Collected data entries
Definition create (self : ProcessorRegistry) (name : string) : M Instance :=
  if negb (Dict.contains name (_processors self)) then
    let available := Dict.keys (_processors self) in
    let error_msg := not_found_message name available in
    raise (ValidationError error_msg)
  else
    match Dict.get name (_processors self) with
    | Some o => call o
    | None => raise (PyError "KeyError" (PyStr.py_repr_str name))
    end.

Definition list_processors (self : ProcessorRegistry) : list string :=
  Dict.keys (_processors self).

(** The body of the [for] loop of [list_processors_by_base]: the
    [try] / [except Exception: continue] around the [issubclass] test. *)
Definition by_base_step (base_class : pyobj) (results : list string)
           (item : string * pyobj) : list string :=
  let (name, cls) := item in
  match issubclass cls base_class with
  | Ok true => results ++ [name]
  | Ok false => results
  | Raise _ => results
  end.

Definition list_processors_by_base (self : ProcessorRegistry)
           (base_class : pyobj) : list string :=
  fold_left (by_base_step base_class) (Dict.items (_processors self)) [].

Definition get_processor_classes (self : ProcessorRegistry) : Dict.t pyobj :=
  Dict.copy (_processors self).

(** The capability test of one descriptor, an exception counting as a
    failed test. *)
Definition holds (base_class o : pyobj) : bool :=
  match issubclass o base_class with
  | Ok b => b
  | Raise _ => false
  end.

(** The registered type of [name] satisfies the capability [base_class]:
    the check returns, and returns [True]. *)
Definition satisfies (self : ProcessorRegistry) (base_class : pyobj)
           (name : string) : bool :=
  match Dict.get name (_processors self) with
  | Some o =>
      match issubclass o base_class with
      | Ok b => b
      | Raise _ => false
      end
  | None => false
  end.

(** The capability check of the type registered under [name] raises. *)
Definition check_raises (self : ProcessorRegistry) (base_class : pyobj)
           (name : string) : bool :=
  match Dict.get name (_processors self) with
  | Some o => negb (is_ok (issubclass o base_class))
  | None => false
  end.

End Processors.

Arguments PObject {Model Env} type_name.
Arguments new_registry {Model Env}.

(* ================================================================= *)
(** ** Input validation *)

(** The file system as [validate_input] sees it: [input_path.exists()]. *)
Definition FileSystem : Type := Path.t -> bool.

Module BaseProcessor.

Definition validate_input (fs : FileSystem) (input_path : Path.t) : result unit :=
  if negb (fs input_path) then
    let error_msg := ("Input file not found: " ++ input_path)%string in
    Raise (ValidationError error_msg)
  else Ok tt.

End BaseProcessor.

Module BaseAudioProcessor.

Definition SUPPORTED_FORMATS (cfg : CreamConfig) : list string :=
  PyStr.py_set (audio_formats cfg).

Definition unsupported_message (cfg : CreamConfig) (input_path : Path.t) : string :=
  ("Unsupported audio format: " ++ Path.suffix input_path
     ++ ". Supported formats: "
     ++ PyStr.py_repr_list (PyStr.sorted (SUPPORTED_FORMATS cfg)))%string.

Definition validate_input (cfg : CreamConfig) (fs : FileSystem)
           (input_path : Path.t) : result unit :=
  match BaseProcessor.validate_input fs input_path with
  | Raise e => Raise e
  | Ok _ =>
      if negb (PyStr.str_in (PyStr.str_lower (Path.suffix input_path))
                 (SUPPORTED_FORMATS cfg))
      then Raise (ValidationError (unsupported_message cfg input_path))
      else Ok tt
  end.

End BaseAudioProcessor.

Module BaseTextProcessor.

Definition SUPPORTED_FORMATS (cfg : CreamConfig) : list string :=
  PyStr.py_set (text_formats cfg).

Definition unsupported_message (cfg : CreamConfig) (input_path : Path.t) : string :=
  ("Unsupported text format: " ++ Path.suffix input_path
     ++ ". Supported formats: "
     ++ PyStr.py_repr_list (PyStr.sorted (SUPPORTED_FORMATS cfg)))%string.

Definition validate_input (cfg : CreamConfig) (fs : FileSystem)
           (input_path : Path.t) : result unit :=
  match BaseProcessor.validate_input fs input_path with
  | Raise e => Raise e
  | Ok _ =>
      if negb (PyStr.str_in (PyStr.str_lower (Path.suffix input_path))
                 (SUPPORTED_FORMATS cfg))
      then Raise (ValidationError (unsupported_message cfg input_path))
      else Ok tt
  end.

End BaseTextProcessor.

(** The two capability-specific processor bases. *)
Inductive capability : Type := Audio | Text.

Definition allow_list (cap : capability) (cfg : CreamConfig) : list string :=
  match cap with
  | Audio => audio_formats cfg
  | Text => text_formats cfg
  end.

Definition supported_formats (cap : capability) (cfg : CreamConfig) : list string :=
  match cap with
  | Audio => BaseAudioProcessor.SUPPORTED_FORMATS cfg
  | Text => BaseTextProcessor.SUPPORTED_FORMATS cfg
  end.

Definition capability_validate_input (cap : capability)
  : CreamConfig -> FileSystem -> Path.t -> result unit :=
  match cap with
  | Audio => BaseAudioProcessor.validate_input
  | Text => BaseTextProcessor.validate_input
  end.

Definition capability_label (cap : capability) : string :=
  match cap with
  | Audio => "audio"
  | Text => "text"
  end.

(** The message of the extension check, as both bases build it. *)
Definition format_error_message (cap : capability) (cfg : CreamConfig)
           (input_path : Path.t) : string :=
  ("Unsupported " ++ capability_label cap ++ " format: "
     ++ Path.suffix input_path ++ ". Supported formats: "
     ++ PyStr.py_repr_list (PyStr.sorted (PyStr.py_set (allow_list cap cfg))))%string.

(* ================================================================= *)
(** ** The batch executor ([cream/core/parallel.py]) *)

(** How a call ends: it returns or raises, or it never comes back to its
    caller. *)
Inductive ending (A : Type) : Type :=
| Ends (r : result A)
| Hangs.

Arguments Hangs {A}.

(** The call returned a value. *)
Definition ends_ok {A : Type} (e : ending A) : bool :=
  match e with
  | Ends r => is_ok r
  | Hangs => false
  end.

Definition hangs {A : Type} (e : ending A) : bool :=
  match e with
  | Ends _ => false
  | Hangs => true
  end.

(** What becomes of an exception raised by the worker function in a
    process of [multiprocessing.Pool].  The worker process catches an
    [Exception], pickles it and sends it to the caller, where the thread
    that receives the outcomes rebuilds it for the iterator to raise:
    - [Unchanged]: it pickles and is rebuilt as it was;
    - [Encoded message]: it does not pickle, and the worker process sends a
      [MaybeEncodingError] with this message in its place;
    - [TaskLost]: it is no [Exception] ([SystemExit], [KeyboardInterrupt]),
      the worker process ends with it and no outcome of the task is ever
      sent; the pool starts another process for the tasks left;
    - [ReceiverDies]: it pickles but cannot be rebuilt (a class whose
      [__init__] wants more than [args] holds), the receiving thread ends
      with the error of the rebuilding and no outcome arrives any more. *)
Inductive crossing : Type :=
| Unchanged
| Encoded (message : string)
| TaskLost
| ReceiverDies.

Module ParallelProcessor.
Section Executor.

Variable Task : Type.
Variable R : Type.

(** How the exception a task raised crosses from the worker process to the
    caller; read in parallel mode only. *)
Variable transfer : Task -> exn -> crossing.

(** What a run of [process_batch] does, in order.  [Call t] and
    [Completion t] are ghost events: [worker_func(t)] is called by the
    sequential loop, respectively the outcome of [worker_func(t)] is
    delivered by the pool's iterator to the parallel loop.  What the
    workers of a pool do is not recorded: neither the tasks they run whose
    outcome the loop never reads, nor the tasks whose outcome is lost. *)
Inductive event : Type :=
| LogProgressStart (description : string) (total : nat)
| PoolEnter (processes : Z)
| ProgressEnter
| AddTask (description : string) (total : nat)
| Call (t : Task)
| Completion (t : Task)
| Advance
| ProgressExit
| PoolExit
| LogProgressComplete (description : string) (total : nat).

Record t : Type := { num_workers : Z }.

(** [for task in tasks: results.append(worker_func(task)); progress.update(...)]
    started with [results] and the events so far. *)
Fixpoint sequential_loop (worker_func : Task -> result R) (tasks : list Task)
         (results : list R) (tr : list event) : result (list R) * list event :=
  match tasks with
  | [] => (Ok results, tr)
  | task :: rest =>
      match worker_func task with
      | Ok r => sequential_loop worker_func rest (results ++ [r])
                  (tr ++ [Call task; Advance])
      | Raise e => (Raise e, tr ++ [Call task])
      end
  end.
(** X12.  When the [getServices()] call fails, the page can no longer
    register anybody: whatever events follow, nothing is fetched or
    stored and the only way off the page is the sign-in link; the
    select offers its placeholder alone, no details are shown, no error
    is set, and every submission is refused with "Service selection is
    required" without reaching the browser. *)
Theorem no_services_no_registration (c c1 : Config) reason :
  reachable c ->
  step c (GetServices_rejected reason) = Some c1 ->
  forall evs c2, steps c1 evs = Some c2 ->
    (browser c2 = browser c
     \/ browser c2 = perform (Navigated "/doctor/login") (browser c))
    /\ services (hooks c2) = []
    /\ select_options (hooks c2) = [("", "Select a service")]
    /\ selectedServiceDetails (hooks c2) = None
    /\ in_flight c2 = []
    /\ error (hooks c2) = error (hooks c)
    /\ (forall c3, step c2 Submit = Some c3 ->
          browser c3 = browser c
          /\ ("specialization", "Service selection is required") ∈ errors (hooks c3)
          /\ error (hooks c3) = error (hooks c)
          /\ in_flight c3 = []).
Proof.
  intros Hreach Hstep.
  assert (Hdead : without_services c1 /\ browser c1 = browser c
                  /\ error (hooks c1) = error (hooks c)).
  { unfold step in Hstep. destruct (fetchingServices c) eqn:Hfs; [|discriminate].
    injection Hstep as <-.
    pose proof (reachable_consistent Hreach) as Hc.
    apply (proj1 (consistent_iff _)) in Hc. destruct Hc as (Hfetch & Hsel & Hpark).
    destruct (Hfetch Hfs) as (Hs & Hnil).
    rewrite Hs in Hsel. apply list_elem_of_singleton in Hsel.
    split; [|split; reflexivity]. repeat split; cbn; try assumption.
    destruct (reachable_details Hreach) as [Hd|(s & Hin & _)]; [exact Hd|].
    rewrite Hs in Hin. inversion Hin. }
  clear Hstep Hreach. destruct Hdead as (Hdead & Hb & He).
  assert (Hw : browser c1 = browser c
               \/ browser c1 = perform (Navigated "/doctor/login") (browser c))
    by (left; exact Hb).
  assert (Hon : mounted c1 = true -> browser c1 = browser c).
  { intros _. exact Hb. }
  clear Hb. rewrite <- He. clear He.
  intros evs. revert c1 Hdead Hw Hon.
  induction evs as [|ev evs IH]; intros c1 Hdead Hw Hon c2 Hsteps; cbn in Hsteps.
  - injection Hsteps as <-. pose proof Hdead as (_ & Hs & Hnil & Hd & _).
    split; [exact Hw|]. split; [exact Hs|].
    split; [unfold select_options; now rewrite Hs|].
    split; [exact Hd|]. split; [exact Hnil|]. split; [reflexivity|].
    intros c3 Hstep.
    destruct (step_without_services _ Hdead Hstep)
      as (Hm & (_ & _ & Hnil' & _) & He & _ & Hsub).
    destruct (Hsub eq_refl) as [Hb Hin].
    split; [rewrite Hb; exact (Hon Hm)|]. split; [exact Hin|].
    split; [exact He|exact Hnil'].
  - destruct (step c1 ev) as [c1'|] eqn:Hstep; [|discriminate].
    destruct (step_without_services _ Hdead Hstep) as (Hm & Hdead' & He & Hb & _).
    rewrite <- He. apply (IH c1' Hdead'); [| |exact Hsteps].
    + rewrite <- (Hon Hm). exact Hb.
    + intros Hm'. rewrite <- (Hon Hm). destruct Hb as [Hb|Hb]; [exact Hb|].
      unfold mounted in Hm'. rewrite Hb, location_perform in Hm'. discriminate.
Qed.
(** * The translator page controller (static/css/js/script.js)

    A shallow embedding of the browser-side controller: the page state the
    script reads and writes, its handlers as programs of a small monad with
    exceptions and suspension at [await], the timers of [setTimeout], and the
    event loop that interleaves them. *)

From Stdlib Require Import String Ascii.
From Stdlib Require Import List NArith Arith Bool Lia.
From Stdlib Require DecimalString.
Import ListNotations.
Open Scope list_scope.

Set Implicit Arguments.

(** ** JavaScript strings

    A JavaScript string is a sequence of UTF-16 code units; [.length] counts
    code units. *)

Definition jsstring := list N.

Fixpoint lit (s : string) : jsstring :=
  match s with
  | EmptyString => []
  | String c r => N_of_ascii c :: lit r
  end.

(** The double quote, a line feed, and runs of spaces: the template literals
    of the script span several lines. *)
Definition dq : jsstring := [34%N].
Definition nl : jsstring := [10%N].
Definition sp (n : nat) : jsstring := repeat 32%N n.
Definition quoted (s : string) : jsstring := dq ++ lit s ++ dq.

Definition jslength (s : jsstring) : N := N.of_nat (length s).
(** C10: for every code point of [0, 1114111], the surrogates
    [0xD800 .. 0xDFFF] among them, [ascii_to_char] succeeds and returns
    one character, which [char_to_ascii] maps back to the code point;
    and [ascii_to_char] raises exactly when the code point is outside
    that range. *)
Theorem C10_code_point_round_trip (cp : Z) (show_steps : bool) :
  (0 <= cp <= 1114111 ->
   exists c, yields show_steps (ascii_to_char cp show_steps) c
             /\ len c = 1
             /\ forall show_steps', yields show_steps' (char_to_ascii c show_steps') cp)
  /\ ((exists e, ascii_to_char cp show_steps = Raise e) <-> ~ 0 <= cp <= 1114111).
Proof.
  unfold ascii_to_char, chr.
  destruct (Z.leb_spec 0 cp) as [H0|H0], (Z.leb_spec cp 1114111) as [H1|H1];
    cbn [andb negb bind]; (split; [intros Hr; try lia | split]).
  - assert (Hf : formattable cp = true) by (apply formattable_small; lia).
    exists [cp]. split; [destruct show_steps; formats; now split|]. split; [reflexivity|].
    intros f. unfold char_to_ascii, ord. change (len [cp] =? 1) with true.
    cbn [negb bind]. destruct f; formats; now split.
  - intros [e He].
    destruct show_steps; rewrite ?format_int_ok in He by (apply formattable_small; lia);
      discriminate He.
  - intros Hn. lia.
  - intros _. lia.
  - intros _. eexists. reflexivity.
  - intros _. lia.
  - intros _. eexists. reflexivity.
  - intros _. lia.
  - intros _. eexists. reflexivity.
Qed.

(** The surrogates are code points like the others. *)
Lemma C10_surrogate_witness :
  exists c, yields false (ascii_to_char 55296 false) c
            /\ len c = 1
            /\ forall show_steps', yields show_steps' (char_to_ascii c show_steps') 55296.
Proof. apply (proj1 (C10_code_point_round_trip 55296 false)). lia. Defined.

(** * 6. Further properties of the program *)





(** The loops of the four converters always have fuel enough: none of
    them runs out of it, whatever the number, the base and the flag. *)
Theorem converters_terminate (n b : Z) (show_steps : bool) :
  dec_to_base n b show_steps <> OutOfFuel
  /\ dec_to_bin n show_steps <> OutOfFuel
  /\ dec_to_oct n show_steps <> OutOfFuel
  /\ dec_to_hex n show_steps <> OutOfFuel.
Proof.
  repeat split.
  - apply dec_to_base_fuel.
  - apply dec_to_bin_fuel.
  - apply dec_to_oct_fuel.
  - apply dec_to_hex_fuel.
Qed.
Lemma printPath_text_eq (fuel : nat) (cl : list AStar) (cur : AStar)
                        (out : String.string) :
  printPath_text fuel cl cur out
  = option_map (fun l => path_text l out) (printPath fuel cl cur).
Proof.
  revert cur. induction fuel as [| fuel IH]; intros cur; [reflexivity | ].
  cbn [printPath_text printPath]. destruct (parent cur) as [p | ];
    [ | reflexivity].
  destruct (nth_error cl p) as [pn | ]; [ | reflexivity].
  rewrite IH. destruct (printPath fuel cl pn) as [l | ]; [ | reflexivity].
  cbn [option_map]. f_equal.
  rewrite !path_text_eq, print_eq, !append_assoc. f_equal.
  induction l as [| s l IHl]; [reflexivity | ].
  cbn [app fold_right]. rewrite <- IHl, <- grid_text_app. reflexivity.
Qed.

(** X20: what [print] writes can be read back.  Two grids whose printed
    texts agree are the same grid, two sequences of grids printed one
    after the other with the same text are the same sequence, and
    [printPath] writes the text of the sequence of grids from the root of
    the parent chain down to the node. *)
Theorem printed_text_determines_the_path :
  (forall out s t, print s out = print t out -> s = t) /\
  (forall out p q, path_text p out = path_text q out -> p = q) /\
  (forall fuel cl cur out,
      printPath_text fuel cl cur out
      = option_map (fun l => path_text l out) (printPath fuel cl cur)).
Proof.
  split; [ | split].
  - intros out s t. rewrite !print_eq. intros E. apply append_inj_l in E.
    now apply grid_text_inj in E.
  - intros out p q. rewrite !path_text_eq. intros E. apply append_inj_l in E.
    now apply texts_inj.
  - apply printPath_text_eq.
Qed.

WORK ITEM. Using the records above, please repeat the line with "- intros out s" and every line after it exactly, and give no other text.

TASK RESPONSE.
  - intros out s t. rewrite !print_eq. intros E. apply append_inj_l in E.
    now apply grid_text_inj in E.
  - intros out p q. rewrite !path_text_eq. intros E. apply append_inj_l in E.
    now apply texts_inj.
  - apply printPath_text_eq.
Qed.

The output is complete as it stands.